Denkbar, dass die Menschen zwischen 50 und 65 gar nicht verstärkt zur Flasche greifen, sondern jetzt entweder Zeit haben, sich mit ihrem Alkoholproblem auseinanderzusetzen oder die Folgen jetzt so stark sind, dass sie nicht mehr geleugnet werden können. Oder beides.
Wie finden wir heraus, was stimmt?
Vermutlich ist der von uns beobachtete Verlauf – Zunahme des Alkoholismus bis 65, dann Abnahme – eine Folge verschiedener Einflüsse. Dass es einen Generationeneffekt gibt, wie in den meisten Berichten behauptet, ist plausibel. Es passt zu den Daten und zu anderen Beobachtungen. So weisen auch weitere Daten auf einen Generationeneffekt hin.. Beispielsweise halbierte sich die Zahl der Alkoholunfälle zwischen 1999 und 2019 nahezu. Auch das muss aber keine Folge rückläufigen Alkoholkonsums sein, möglicherweise wird nur selten unter Alkoholeinfluss Auto gefahren.
Daten zum Alkoholismus selbst erhebt die Barmer leider erst seit 2016, damit sind also keine langen Zeitreihen möglich.

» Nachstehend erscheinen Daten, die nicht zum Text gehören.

(* ===== verification/UnitTests.v ===== *)
(** * The other unit tests of the Rust code

    The tests of [abi.rs], [fdt.rs] and [fdt_handler.rs] as functions that are [Done]
    when the test passes.  They run on the architecture of the unit tests, [fake]. *)
From S2P Require Import Prelude Addr Mode Arch Abi Mpool Mm MemoryManager Memory Fdt FdtLoops FdtTree Manifest ManifestSpec FdtHandler.

(** [assert_eq!] of numbers. *)
Definition assert_eq (a b : Z) : exec unit := assert_then (a =? b) (Done tt).

(** ** [abi.rs] *)
Module AbiTest.
Definition encode_preempted : exec unit := assert_eq (into_raw Preempted) 0.
Definition encode_yield : exec unit := assert_eq (into_raw Yield) 1.
Definition encode_wait_for_interrupt : exec unit := assert_eq (into_raw (WaitForInterrupt HF_SLEEP_INDEFINITE)) 0xffffffffffffff02.
Definition encode_wait_for_interrupt_sleep_too_long : exec unit := assert_eq (into_raw (WaitForInterrupt 0xcc22888888888888)) 0x2288888888888802.
Definition encode_wait_for_message : exec unit := assert_eq (into_raw (WaitForMessage HF_SLEEP_INDEFINITE)) 0xffffffffffffff03.
Definition encode_wait_for_message_sleep_too_long : exec unit := assert_eq (into_raw (WaitForMessage 0xaa99777777777777)) 0x9977777777777703.
Definition encode_wake_up : exec unit := assert_eq (into_raw (WakeUp 0x1234 0xabcd)) 0x1234abcd0004.
Definition encode_notify_waiters : exec unit := assert_eq (into_raw NotifyWaiters) 6.
Definition encode_aborted : exec unit := assert_eq (into_raw Aborted) 7.
Definition tests : list (exec unit) :=
  [encode_preempted; encode_yield; encode_wait_for_interrupt; encode_wait_for_interrupt_sleep_too_long; encode_wait_for_message;
   encode_wait_for_message_sleep_too_long; encode_wake_up; encode_notify_waiters; encode_aborted].
End AbiTest.

(** ** [fdt.rs] *)
Module FdtTest.
Definition TEST_DTB : list Z :=
  [
   208; 13; 254; 237; 0; 0; 1; 68; 0; 0; 0; 56; 0; 0; 1; 8; 0; 0; 0; 40; 0; 0; 0; 17; 0; 0; 0; 16; 0; 0; 0; 0; 0; 0;
   0; 60; 0; 0; 0; 208; 0; 0; 0; 0; 0; 0; 0; 0; 0; 0; 0; 0; 0; 0; 0; 0; 0; 0; 0; 1; 0; 0; 0; 0; 0; 0; 0; 3; 0; 0; 0;
   10; 0; 0; 0; 0; 83; 111; 109; 101; 77; 111; 100; 101; 108; 0; 0; 0; 0; 0; 0; 3; 0; 0; 0; 8; 0; 0; 0; 6; 78; 111;
   116; 104; 105; 110; 103; 0; 0; 0; 0; 3; 0; 0; 0; 4; 0; 0; 0; 17; 0; 0; 0; 2; 0; 0; 0; 3; 0; 0; 0; 4; 0; 0; 0; 32;
   0; 0; 0; 2; 0; 0; 0; 1; 109; 101; 109; 111; 114; 121; 64; 48; 0; 0; 0; 0; 0; 0; 0; 3; 0; 0; 0; 7; 0; 0; 0; 44;
   109; 101; 109; 111; 114; 121; 0; 0; 0; 0; 0; 3; 0; 0; 0; 16; 0; 0; 0; 56; 0; 0; 0; 0; 0; 0; 0; 0; 0; 0; 0; 0; 32;
   0; 0; 0; 0; 0; 0; 2; 0; 0; 0; 1; 99; 112; 117; 115; 0; 0; 0; 0; 0; 0; 0; 3; 0; 0; 0; 4; 0; 0; 0; 17; 0; 0; 0; 1;
   0; 0; 0; 3; 0; 0; 0; 4; 0; 0; 0; 32; 0; 0; 0; 0; 0; 0; 0; 2; 0; 0; 0; 2; 0; 0; 0; 9; 109; 111; 100; 101; 108; 0;
   99; 111; 109; 112; 97; 116; 105; 98; 108; 101; 0; 35; 97; 100; 100; 114; 101; 115; 115; 45; 99; 101; 108; 108;
   115; 0; 35; 115; 105; 122; 101; 45; 99; 101; 108; 108; 115; 0; 100; 101; 118; 105; 99; 101; 95; 116; 121; 112;
   101; 0; 114; 101; 103; 0].
(** The blob is at [BUF]. *)
Definition total_size : exec unit := assert_eq (Fdt.total_size (buf_mem TEST_DTB) BUF) (Z.of_nat (length TEST_DTB)).
End FdtTest.

(** ** [fdt_handler.rs] *)
Module FdtHandlerTest.
Definition TEST_DTB : list Z :=
  [
   208; 13; 254; 237; 0; 0; 1; 127; 0; 0; 0; 56; 0; 0; 1; 48; 0; 0; 0; 40; 0; 0; 0; 17; 0; 0; 0; 16; 0; 0; 0; 0; 0;
   0; 0; 79; 0; 0; 0; 248; 0; 0; 0; 0; 0; 0; 0; 0; 0; 0; 0; 0; 0; 0; 0; 0; 0; 0; 0; 1; 0; 0; 0; 0; 0; 0; 0; 3; 0; 0;
   0; 4; 0; 0; 0; 0; 0; 0; 0; 2; 0; 0; 0; 3; 0; 0; 0; 4; 0; 0; 0; 15; 0; 0; 0; 2; 0; 0; 0; 1; 109; 101; 109; 111;
   114; 121; 64; 48; 0; 0; 0; 0; 0; 0; 0; 3; 0; 0; 0; 7; 0; 0; 0; 27; 109; 101; 109; 111; 114; 121; 0; 0; 0; 0; 0; 3;
   0; 0; 0; 32; 0; 0; 0; 39; 0; 0; 0; 0; 0; 0; 0; 0; 0; 0; 0; 0; 32; 0; 0; 0; 0; 0; 0; 0; 48; 0; 0; 0; 0; 0; 0; 0; 0;
   1; 0; 0; 0; 0; 0; 2; 0; 0; 0; 1; 109; 101; 109; 111; 114; 121; 64; 49; 0; 0; 0; 0; 0; 0; 0; 3; 0; 0; 0; 7; 0; 0;
   0; 27; 109; 101; 109; 111; 114; 121; 0; 0; 0; 0; 0; 3; 0; 0; 0; 16; 0; 0; 0; 39; 0; 0; 0; 0; 48; 2; 0; 0; 0; 0; 0;
   0; 0; 1; 0; 0; 0; 0; 0; 2; 0; 0; 0; 1; 99; 104; 111; 115; 101; 110; 0; 0; 0; 0; 0; 3; 0; 0; 0; 4; 0; 0; 0; 43; 0;
   0; 0; 0; 0; 0; 0; 3; 0; 0; 0; 4; 0; 0; 0; 62; 0; 0; 0; 0; 0; 0; 0; 2; 0; 0; 0; 2; 0; 0; 0; 9; 35; 97; 100; 100;
   114; 101; 115; 115; 45; 99; 101; 108; 108; 115; 0; 35; 115; 105; 122; 101; 45; 99; 101; 108; 108; 115; 0; 100;
   101; 118; 105; 99; 101; 95; 116; 121; 112; 101; 0; 114; 101; 103; 0; 108; 105; 110; 117; 120; 44; 105; 110; 105;
   116; 114; 100; 45; 115; 116; 97; 114; 116; 0; 108; 105; 110; 117; 120; 44; 105; 110; 105; 116; 114; 100; 45; 101;
   110; 100; 0].
Definition TEST_HEAP_SIZE : Z := PAGE_SIZE * 10.
#[local] Existing Instance fake.

(** [layout_fake.c]; the console of the architecture maps nothing. *)
Definition manager (st : MmState) : exec (option PageTable * MmState) :=
  '(r, m) ← PageTable_new (SG := Stage1) (st_pool st);
  match r with
  | Err _ => Done (None, with_pool st m)
  | Ok t =>
      '(t, st) ← identity_map_unwrap t (pa_init 0) (pa_init 100) Mode.X (with_pool st m);
      '(t, st) ← identity_map_unwrap t (pa_init 200) (pa_init 300) Mode.R st;
      '(t, st) ← identity_map_unwrap t (pa_init 400) (pa_init 500) (Z.lor Mode.R Mode.W) st;
      Done (Some t, st)
  end.
(** The ranges of the parameters, as pairs of addresses. *)
Definition range_of (p : BootParams) (i : nat) : exec (Z * Z) :=
  r ← unwrap_opt (mem_ranges p !! i);
  Done (pa_addr (r_begin r), pa_addr (r_end r)).
Definition assert_range (p : BootParams) (i : nat) (b e : Z) : exec unit :=
  r ← range_of p i;
  assert_then ((r.1 =? b) && (r.2 =? e)) (Done tt).

(** [test_heap] is the address of the heap; the blob is at [BUF]. *)
Definition find_memory_ranges (test_heap : Z) : exec unit :=
  pages ← Pages_from_raw_u8 test_heap TEST_HEAP_SIZE;
  pages ← unwrap_res pages;
  let ppool := MPool_free_pages MPool_new pages in
  '(mm, st) ← manager (mkMmState ppool [] false);
  ptable ← unwrap_opt mm;
  let mem := buf_mem TEST_DTB in
  '(n, ptable, st) ← fdt_map mem ptable (pa_init BUF) st;
  n ← unwrap_opt n;
  '(found, n) ← find_child mem n [0];
  assert_then found (
  let params :=
    mkBootParams (replicate (Z.to_nat MAX_CPUS) 0) 0 (replicate (Z.to_nat MAX_MEM_RANGES) (MemRange_new (pa_init 0) (pa_init 0))) 0
      (pa_init 0) (pa_init 0) 0 in
  '(_, params) ← FdtHandler.find_memory_ranges mem n params;
  '(ok, ptable, st) ← fdt_unmap mem ptable BUF st;
  assert_then ok (
  _ ← assert_eq (mem_ranges_count params) 3;
  _ ← assert_range params 0 0x00000000 0x20000000;
  _ ← assert_range params 1 0x30000000 0x30010000;
  assert_range params 2 0x30020000 0x30030000)).
End FdtHandlerTest.

(** These tests pass too. *)
Theorem unit_tests_pass :
  Forall (λ t, t = Done tt) (AbiTest.tests ++ [FdtTest.total_size; FdtHandlerTest.find_memory_ranges 0x100800]).
Proof. repeat apply Forall_cons_2; [vm_compute; reflexivity..|by apply Forall_nil_2]. Qed.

Außerdem wurde Alkoholismus früher oft nicht erfasst, weil er nicht behandelt wurde. Ein Effekt, den wir von Depressionen kennen, aber auch von den Corona-Zahlen.
Belegt ist die These des Generationeneffekts durch die Daten also nicht. Denn es gibt auch einen Alterseffekt. Zumal nach Karl Popper Hypothesen nie endgültig belegt werden können.
Wichtig ist aber, dass diese möglichen alternativen Erklärungen nicht bedeuten, dass die These vom Generationeneffekt falsch ist. Wir brauchen noch mehr Daten, beispielsweise zum Alkoholkonsums insgesamt. Tatsächlich sank der Alkoholverbrauch pro Kopf zuletzt.
Es dürfte also einen Generationeneffekt geben, aber vieles spricht dafür, dass er den Verlauf der Kurve nicht alleine bestimmt. Vor allem der Alterseffekt und die oft verspätete Erfassung von Alkoholismus dürften ebenfalls eine Rolle spielen.
Es ist ja leider auch heute noch so, dass man sich dafür rechtfertigen muss nicht zu trinken und nicht umgekehrt.